Using new satellite data, confirmed by his own visit to the region, investigative reporter Ian Urbina discovered that China was sending a previously invisible armada of industrial boats to illegally fish in North Korean waters. The Chinese boats violently displaced the much smaller and more decrepit North Korean boats, and collected so much squid that fishing stocks declined more than 70 percent.
Working with a group of data scientists and academic researchers, Urbina was the first journalist to describe what one expert called “the largest known case of illegal fishing perpetrated by a single industrial fleet operating in another nation’s waters.” The fishing fleet is also in violation of U.N. sanctions that prohibit foreign fishing in North Korean waters.
Urbina’s work documented China’s willingness to use its maritime muscle in the region with impunity, noting that China has the world’s worst score when it comes to illegal, unreported and unregulated fishing. The country’s fishing boats are famously aggressive, often armed and known for ramming competitors or foreign patrol vessels.
But his story was not just about geopolitics; it had an important human side. So many North Koreans have disappeared at sea in recent years because of the Chinese fleets that some North Korean port towns are now called “widows’ villages.” The economies of even South Korean ports have been damaged by the collapse of the squid harvests, thanks to the huge Chinese mechanized boats.
To make this complex story more accessible to readers, NBC News prepared a series of remarkable graphics to accompany it. One animated map created by national interactive journalist Jiachuan Wu, used satellite technology to show the path of Chinese vessels as they left port, sailed around the Korean peninsula, and moved into North Korean waters. Another focused on two boats in particular, documenting with precise timing when they left China, when they illegally turned off their transponders, and when they moved into the North’s waters, matched with photographic evidence of their presence.
The data analysis was done using a combination of Python and Qgis. We cleaned the coordinates data with Python and looked for the narratives through all signal points after mapping them out in Qgis. The entire 2018 Automatic Identification System(AIS) routes data is a pretty large dataset with daily entries, which is not ideal for a user’s loading experience. To improve this front-end performance, animations in the story were created using Qgis and later produced to timelapse animation. We exported for desktop and mobile users with a reasonable and legible file size. To show the reader that Chinese lighting vessels are significantly brighter than those of North Korea, we looked for a real satellite image and later compared it with a brightness data map with lighting vessels highlighted. The side-by-side real image and data map shows clearly that at same time, brighter Chinese vessels were actively fishing illegally in the NK water zone.
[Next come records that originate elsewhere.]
(** ** Sorting the overlay decorations *)

Lemma compareRanges_le a b : compareRanges a b <= 0 <-> rangeOrder a b.
Proof.
  unfold compareRanges, rangeOrder. simpl.
  destruct (range_from a =? range_from b) eqn:E; simpl.
  - apply Z.eqb_eq in E. lia.
  - apply Z.eqb_neq in E. lia.
Qed.

Lemma compareRanges_total a b : ~ compareRanges a b <= 0 -> rangeOrder b a.
Proof.
  unfold compareRanges, rangeOrder. simpl.
  destruct (range_from a =? range_from b) eqn:E; simpl.
  - apply Z.eqb_eq in E. lia.
  - apply Z.eqb_neq in E. lia.
Qed.

Lemma Array_insert_HdRel a x l :
  HdRel rangeOrder a l -> rangeOrder a x ->
  HdRel rangeOrder a (Array_insert compareRanges x l).
Proof.
  intros Hhd Hax. destruct l as [|y rest]; simpl.
  - constructor. exact Hax.
  - destruct (compareRanges x y <=? 0); constructor.
    + exact Hax.
    + inversion Hhd. assumption.
Qed.

Lemma Array_insert_Sorted x l :
  Sorted rangeOrder l -> Sorted rangeOrder (Array_insert compareRanges x l).
Proof.
  induction 1 as [|y rest Hs IH Hhd]; simpl.
  - repeat constructor.
  - destruct (compareRanges x y <=? 0) eqn:E.
    + apply Z.leb_le, compareRanges_le in E.
      constructor; [constructor; assumption|constructor; exact E].
    + apply Z.leb_gt in E.
      constructor; [exact IH|].
      apply Array_insert_HdRel; [exact Hhd|].
      apply compareRanges_total. lia.
Qed.

Lemma Array_insert_Permutation {A} (compare : A -> A -> Z) x l :
  Permutation (x :: l) (Array_insert compare x l).
Proof.
  induction l as [|y rest IH]; simpl; [reflexivity|].
  destruct (compare x y <=? 0); [reflexivity|].
  rewrite perm_swap. constructor. exact IH.
Qed.

(** The sort returns its input, reordered by [from], then [to]. *)
Lemma Array_sort_compareRanges (l : list Range) :
  Sorted rangeOrder (Array_sort compareRanges l)
  /\ Permutation l (Array_sort compareRanges l).
Proof.
  induction l as [|x rest [IHs IHp]]; simpl.
  - split; constructor.
  - split.
    + apply Array_insert_Sorted, IHs.
    + rewrite <- Array_insert_Permutation. constructor. exact IHp.
Qed.

Lemma Array_sort_of_sorted (l : list Range) :
  Sorted rangeOrder l -> Array_sort compareRanges l = l.
Proof.
  induction 1 as [|x rest Hs IH Hhd]; simpl; [reflexivity|].
  rewrite IH. destruct Hhd as [|y rest' Hxy]; simpl; [reflexivity|].
  apply compareRanges_le, Z.leb_le in Hxy. rewrite Hxy. reflexivity.
Qed.

(** The builder accepts ranges whose [from] grows strictly. *)
Lemma RangeSetBuilder_addAll_increasing (l : list Range) :
  forall lastFrom last,
    StronglySorted (fun a b : Range => from a < from b) l ->
    Forall (fun r : Range => lastFrom < from r) l ->
    RangeSetBuilder_addAll lastFrom last l = Ok l.
Proof.
  induction l as [|r rest IH]; intros lastFrom last Hs Hall; simpl.
  - reflexivity.
  - inversion Hs as [|? ? Hs' Hrest]; subst.
    inversion Hall as [|? ? Hr _]; subst.
    destruct (range_from r - lastFrom =? 0) eqn:E.
    + apply Z.eqb_eq in E. simpl in Hr. lia.
    + simpl. destruct (range_from r - lastFrom <? 0) eqn:E2.
      * apply Z.ltb_lt in E2. simpl in Hr. lia.
      * rewrite IH; [reflexivity|exact Hs'|exact Hrest].
Qed.

(** ** The line-error overlay *)

Lemma lineReader_eol vw line p :
  StringStream_eol (lineReader vw line p) = (strlen (text line) <=? p).
Proof. reflexivity. Qed.

(** Past the first character the overlay adds nothing and the scan ends. *)
Lemma scanLine_lineError_rest o vw line :
  lineErrorOverlay o ->
  forall fuel p st acc s,
    0 < p -> strlen (text line) - p <= Z.of_nat fuel ->
    exists st', scanLine fuel o vw line p st acc s = (Ok (st', acc), s).
Proof.
  intros Ho. induction fuel as [|fuel IH]; intros p st acc s Hp Hfuel.
  - exists st. cbn [scanLine]. rewrite lineReader_eol.
    destruct (strlen (text line) <=? p) eqn:E; [reflexivity|].
    apply Z.leb_gt in E. lia.
  - cbn [scanLine]. rewrite lineReader_eol.
    destruct (strlen (text line) <=? p) eqn:E; [exists st; reflexivity|].
    apply Z.leb_gt in E.
    specialize (Ho (lineReader vw line p) st).
    destruct (token o (lineReader vw line p) st) as [[tok p1] st1].
    simpl in Ho. destruct Ho as [Hadv Htok].
    destruct (p =? 0) eqn:E0; [apply Z.eqb_eq in E0; lia|].
    subst tok. unfold pushTokenDecorations. simpl. unfold bind, ret.
    destruct (p1 =? p) eqn:E1; [apply Z.eqb_eq in E1; lia|].
    apply IH; lia.
Qed.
Urbina also collaborated with NBC video journalist Marshall Crook on a video that showed the huge fleets and the massive lights they use to attract squid, in comparison to the much smaller wooden boats used by the rural North Korean fishermen, hundreds of which have washed ashore in Japan bearing corpses.
What was the hardest part of this project?
Breaking down large datasets to tell a story in a compelling way — especially when based on a subject our readers aren’t familiar with — was a challenge in and of itself. From a visual standpoint, we wanted to convey the complex research result and methodology to the reader that the vessels detected in North Korea’s water are Chinese vessels. We were able to tell that through several datasets carrying signal coordinates and lighting positions from fishing trawlers detected by satellites. The data showed that vessels departed from China’s seaport, entering the NK water zone, fishing during the night, and eventually going back to China’s seaport. To make this clear to the reader throughout the visual, we started by showing an overview of vessels routes in 2018, along with a step-by-step visual presentation overlaying locations from satellite view and data map view for two specific vessels.
What can others learn from this project?
Not every story needs to be fully text based. Clear, comprehensive visualizations can help readers understand a complicated subject and more journalists would benefit from embracing this form of storytelling.